As outlined by Whitmore, the report highlights the “growing divide” in breach costs between businesses implementing advanced security technologies and those lagging behind, revealing a cost-saving difference of $3.58 million. The cost gap has grown by $2 million, from a difference of $1.55 million in 2018.
“At a time when businesses are expanding their digital footprint at an accelerated pace and security industry’s talent shortage persists, teams can be overwhelmed securing more devices, systems and data,” Whitmore added. “Security automation can help resolve this burden, not only enabling a faster breach response but a significantly more cost-efficient one as well.”
State-sponsored attacks
Despite representing just 13 per cent of malicious breaches studied, state-sponsored threat actors are viewed as the most damaging type of adversary in 2020, suggesting that financially motivated attacks (53 per cent) don’t translate into higher financial losses for businesses.

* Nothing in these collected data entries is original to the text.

(* ===== verification/Regex.v ===== *)
(** * Regular expressions

    The part of Python's [re] the shell policy uses, as languages: a search
    succeeds when some part of the text is in the language of the pattern.
    [accepts] decides membership by derivatives; [accepts_spec] relates it to
    the inductive definition.  A lookahead is an intersection with what
    follows; a word boundary is spelled out as the characters around it. *)
From S2P Require Import Prelude PyStr.

Inductive re :=
| Empty
| Eps
| Chr (p : N → bool)
| Cat (r s : re)
| Alt (r s : re)
| And (r s : re)
| Star (r : re).

Inductive lang : re → text → Prop :=
| lang_eps : lang Eps []
| lang_chr p c : p c = true → lang (Chr p) [c]
| lang_cat r s u v : lang r u → lang s v → lang (Cat r s) (u ++ v)
| lang_alt_l r s u : lang r u → lang (Alt r s) u
| lang_alt_r r s u : lang s u → lang (Alt r s) u
| lang_and r s u : lang r u → lang s u → lang (And r s) u
| lang_star_nil r : lang (Star r) []
| lang_star_app r u v : lang r u → lang (Star r) v → lang (Star r) (u ++ v).
#[export] Hint Constructors lang : pernix.

Fixpoint nullable (r : re) : bool :=
  match r with
  | Empty | Chr _ => false
  | Eps | Star _ => true
  | Cat r s | And r s => nullable r && nullable s
  | Alt r s => nullable r || nullable s
  end.

(** Constructors that drop what cannot match, so that derivatives stay small. *)
Definition cat (r s : re) : re :=
  match r, s with
  | Empty, _ | _, Empty => Empty
  | Eps, _ => s
  | _, _ => Cat r s
  end.
Definition alt (r s : re) : re :=
  match r, s with
  | Empty, _ => s
  | _, Empty => r
  | _, _ => Alt r s
  end.
Definition and (r s : re) : re :=
  match r, s with
  | Empty, _ | _, Empty => Empty
  | _, _ => And r s
  end.

Fixpoint deriv (c : N) (r : re) : re :=
  match r with
  | Empty | Eps => Empty
  | Chr p => if p c then Eps else Empty
  | Cat r s => if nullable r then alt (cat (deriv c r) s) (deriv c s) else cat (deriv c r) s
  | Alt r s => alt (deriv c r) (deriv c s)
  | And r s => and (deriv c r) (deriv c s)
  | Star r => cat (deriv c r) (Star r)
  end.

Fixpoint accepts (r : re) (s : text) : bool :=
  match s with
  | [] => nullable r
  | c :: s => accepts (deriv c r) s
  end.

(** ** Correctness *)
Lemma nullable_spec r : nullable r = true ↔ lang r [].
Proof.
  split.
  - induction r; cbn; intros H; try done; try (constructor; done).
    + apply andb_prop in H as [? ?]. rewrite <-(app_nil_l []). eauto with pernix.
    + apply orb_prop in H as [?|?]; auto with pernix.
    + apply andb_prop in H as [? ?]. auto with pernix.
  - intros H. remember [] as u eqn:Hu. revert Hu.
    induction H as [|p c ?|r s u v ? IH1 ? IH2|r s u ? IH|r s u ? IH|r s u ? IH1 ? IH2| |];
      intros Hu; cbn; try done.
    + apply app_eq_nil in Hu as [-> ->]. by rewrite IH1, IH2.
    + by rewrite IH.
    + rewrite IH by done. apply orb_true_r.
    + by rewrite IH1, IH2.
Qed.

Lemma lang_cat_inv r s w : lang (Cat r s) w ↔ ∃ u v, w = u ++ v ∧ lang r u ∧ lang s v.
Proof. split; [inversion 1; subst; eauto|intros (? & ? & -> & ? & ?); by constructor]. Qed.
Lemma lang_alt_inv r s w : lang (Alt r s) w ↔ lang r w ∨ lang s w.
Proof. split; [inversion 1; subst; auto|intros [?|?]; auto with pernix]. Qed.
Lemma lang_and_inv r s w : lang (And r s) w ↔ lang r w ∧ lang s w.
Proof. split; [inversion 1; subst; auto|intros [? ?]; by constructor]. Qed.
Lemma lang_chr_inv p w : lang (Chr p) w ↔ ∃ c, w = [c] ∧ p c = true.
Proof. split; [inversion 1; subst; eauto|intros (? & -> & ?); by constructor]. Qed.
Lemma lang_eps_inv w : lang Eps w ↔ w = [].
Proof. split; [by inversion 1|intros ->; constructor]. Qed.
Lemma lang_empty_inv w : lang Empty w ↔ False.
Proof. split; [inversion 1|done]. Qed.

Lemma lang_cat_empty_l s w : lang (Cat Empty s) w ↔ False.
Proof. rewrite lang_cat_inv. setoid_rewrite lang_empty_inv. naive_solver. Qed.
Lemma lang_cat_empty_r r w : lang (Cat r Empty) w ↔ False.
Proof. rewrite lang_cat_inv. setoid_rewrite lang_empty_inv. naive_solver. Qed.
Lemma lang_cat_eps_l s w : lang (Cat Eps s) w ↔ lang s w.
Proof.
  rewrite lang_cat_inv. setoid_rewrite lang_eps_inv. split; [by intros (? & ? & -> & -> & ?)|].
  intros. by exists [], w.
Qed.
Lemma lang_cat_smart r s w : lang (cat r s) w ↔ lang (Cat r s) w.
Proof.
  destruct r, s; cbn; first
    [ reflexivity
    | rewrite lang_cat_empty_l, lang_empty_inv; reflexivity
    | rewrite lang_cat_empty_r, lang_empty_inv; reflexivity
    | rewrite lang_cat_eps_l; reflexivity ].
Qed.
Lemma lang_alt_smart r s w : lang (alt r s) w ↔ lang (Alt r s) w.
Proof. rewrite lang_alt_inv. destruct r, s; cbn; rewrite ?lang_alt_inv, ?lang_empty_inv; tauto. Qed.
Lemma lang_and_smart r s w : lang (and r s) w ↔ lang (And r s) w.
Proof. rewrite lang_and_inv. destruct r, s; cbn; rewrite ?lang_and_inv, ?lang_empty_inv; tauto. Qed.

Lemma lang_star_cons r c w :
  lang (Star r) (c :: w) ↔ ∃ u v, w = u ++ v ∧ lang r (c :: u) ∧ lang (Star r) v.
Proof.
  split.
  - remember (Star r) as q eqn:Hq. remember (c :: w) as x eqn:Hx. intros H. revert Hq Hx.
    induction H as [| | | | | | |r' u v Hu _ Hv IH]; try done. intros [= ->] Hx.
    destruct u as [|c' u]; [by apply IH|]. injection Hx as -> <-. eauto.
  - intros (u & v & -> & Hu & Hv). change (c :: u ++ v) with ((c :: u) ++ v). by constructor.
Qed.

Lemma lang_cat_cons r s c w :
  lang (Cat r s) (c :: w) ↔
    (∃ u v, w = u ++ v ∧ lang r (c :: u) ∧ lang s v) ∨ (lang r [] ∧ lang s (c :: w)).
Proof.
  rewrite lang_cat_inv. split.
  - intros (u & v & Hw & Hu & Hv). destruct u as [|c' u]; [right|left].
    + cbn in Hw. by subst.
    + injection Hw as -> ->. eauto.
  - intros [(u & v & -> & Hu & Hv)|[Hr Hs]]; [by exists (c :: u), v|by exists [], (c :: w)].
Qed.

Lemma deriv_spec c r w : lang (deriv c r) w ↔ lang r (c :: w).
Proof.
  revert w. induction r as [| |p|r IHr s IHs|r IHr s IHs|r IHr s IHs|r IHr]; intros w; cbn.
  - by rewrite !lang_empty_inv.
  - by rewrite lang_empty_inv, lang_eps_inv.
  - destruct (p c) eqn:Hp; rewrite ?lang_eps_inv, ?lang_empty_inv, lang_chr_inv.
    + split; [intros ->; eauto|]. by intros (? & [= <- ->] & _).
    + split; [done|]. intros (? & [= <- _] & ?). congruence.
  - assert (∀ w, lang (cat (deriv c r) s) w ↔ ∃ u v, w = u ++ v ∧ lang r (c :: u) ∧ lang s v) as Hcat.
    { intros x. rewrite lang_cat_smart, lang_cat_inv. by setoid_rewrite IHr. }
    rewrite lang_cat_cons. destruct (nullable r) eqn:Hn.
    + rewrite lang_alt_smart, lang_alt_inv, Hcat, IHs. apply nullable_spec in Hn. tauto.
    + rewrite Hcat. assert (¬ lang r []) by (rewrite <-nullable_spec; congruence). tauto.
  - by rewrite lang_alt_smart, !lang_alt_inv, IHr, IHs.
  - by rewrite lang_and_smart, !lang_and_inv, IHr, IHs.
  - rewrite lang_cat_smart, lang_cat_inv, lang_star_cons. by setoid_rewrite IHr.
Qed.

Lemma accepts_spec r s : accepts r s = true ↔ lang r s.
Proof.
  revert r. induction s as [|c s IH]; intros r; cbn; [apply nullable_spec|].
  by rewrite IH, deriv_spec.
Qed.

(** ** Notation of patterns *)
Definition any : re := Star (Chr (λ _, true)).
Definition dot : re := Chr (λ c, negb (c =? NL)%N).
Definition opt (r : re) : re := Alt r Eps.
Definition plus (r : re) : re := Cat r (Star r).
Definition lit (s : string) : re := foldr (λ c r, Cat (Chr (N.eqb c)) r) Eps (t s).
Definition one_of (l : list re) : re := foldr Alt Empty l.
Definition seq (l : list re) : re := foldr Cat Eps l.

(** [\d], [\w], [\s] on code points below 256. *)
Definition is_digit (c : N) : bool := ((48 <=? c) && (c <=? 57))%N.
Definition is_alpha (c : N) : bool :=
  ((65 <=? c) && (c <=? 90) || (97 <=? c) && (c <=? 122) || (c =? 170) || (c =? 181) || (c =? 186)
   || (192 <=? c) && (c <=? 255) && negb (c =? 215) && negb (c =? 247))%N.
Definition is_alnum (c : N) : bool :=
  (is_alpha c || is_digit c || (c =? 178) || (c =? 179) || (c =? 185)
   || (188 <=? c) && (c <=? 190))%N.
Definition is_word (c : N) : bool := is_alnum c || (c =? 95)%N.
Definition space : re := Chr is_space.
Definition nonspace : re := Chr (λ c, negb (is_space c)).

(** [re.search(r, s)]; [r\b] after a word character; [\br] before one. *)
Definition search (r : re) (s : text) : bool := accepts (seq [any; r; any]) s.
Definition search_then_boundary (r : re) (s : text) : bool :=
  accepts (seq [any; r; opt (Cat (Chr (λ c, negb (is_word c))) any)]) s.
Definition search_from_boundary (r : re) (s : text) : bool :=
  accepts (seq [opt (Cat any (Chr (λ c, negb (is_word c)))); r; any]) s.

Lemma search_spec r s : search r s = true ↔ ∃ a u b, s = a ++ u ++ b ∧ lang r u.
Proof.
  unfold search. rewrite accepts_spec. unfold seq; cbn.
  setoid_rewrite lang_cat_inv. setoid_rewrite lang_cat_inv. setoid_rewrite lang_cat_inv.
  setoid_rewrite lang_eps_inv.
  assert (∀ w, lang any w) as Hany.
  { induction w as [|c w IH]; [constructor|]. change (c :: w) with ([c] ++ w). by repeat constructor. }
  split.
  - intros (a & ? & -> & _ & u & ? & -> & Hu & b & ? & -> & _ & ->). exists a, u, b.
    by rewrite app_nil_r.
  - intros (a & u & b & -> & Hu). exists a, (u ++ b). split_and!; [done..|].
    exists u, b. split_and!; [done..|]. exists b, []. by rewrite app_nil_r.
Qed.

Case in point being the recent unveiling of a five-year cyber espionage campaign targeting government agencies and owned businesses across Southeast Asia, following the re-emergence of hacker group Naikon.
According to Check Point findings, the advanced persistent threat (APT) specialists are “persistently targeting” countries in the same geographical region, which includes Indonesia, Philippines, Vietnam, Thailand, Myanmar and Brunei.
In addition to Australia-based attacks, the group directly targets government ministries of foreign affairs, science and technology, as well as government-owned companies with the alleged motive of gathering of geo-political intelligence.
First revealed in 2015, the group was responsible for attacks against top-level government agencies and related organisations in countries around the South China Sea, in search of political intelligence. Naikon then slipped off the radar, with no new evidence or reports of activities found until now.
“The highly tactical nature, longevity and stealth manoeuvres of state-backed attacks, as well as the high value data targeted, often result in a more extensive compromise of victim environments, increasing breach costs to an average $4.43 million,” the report added.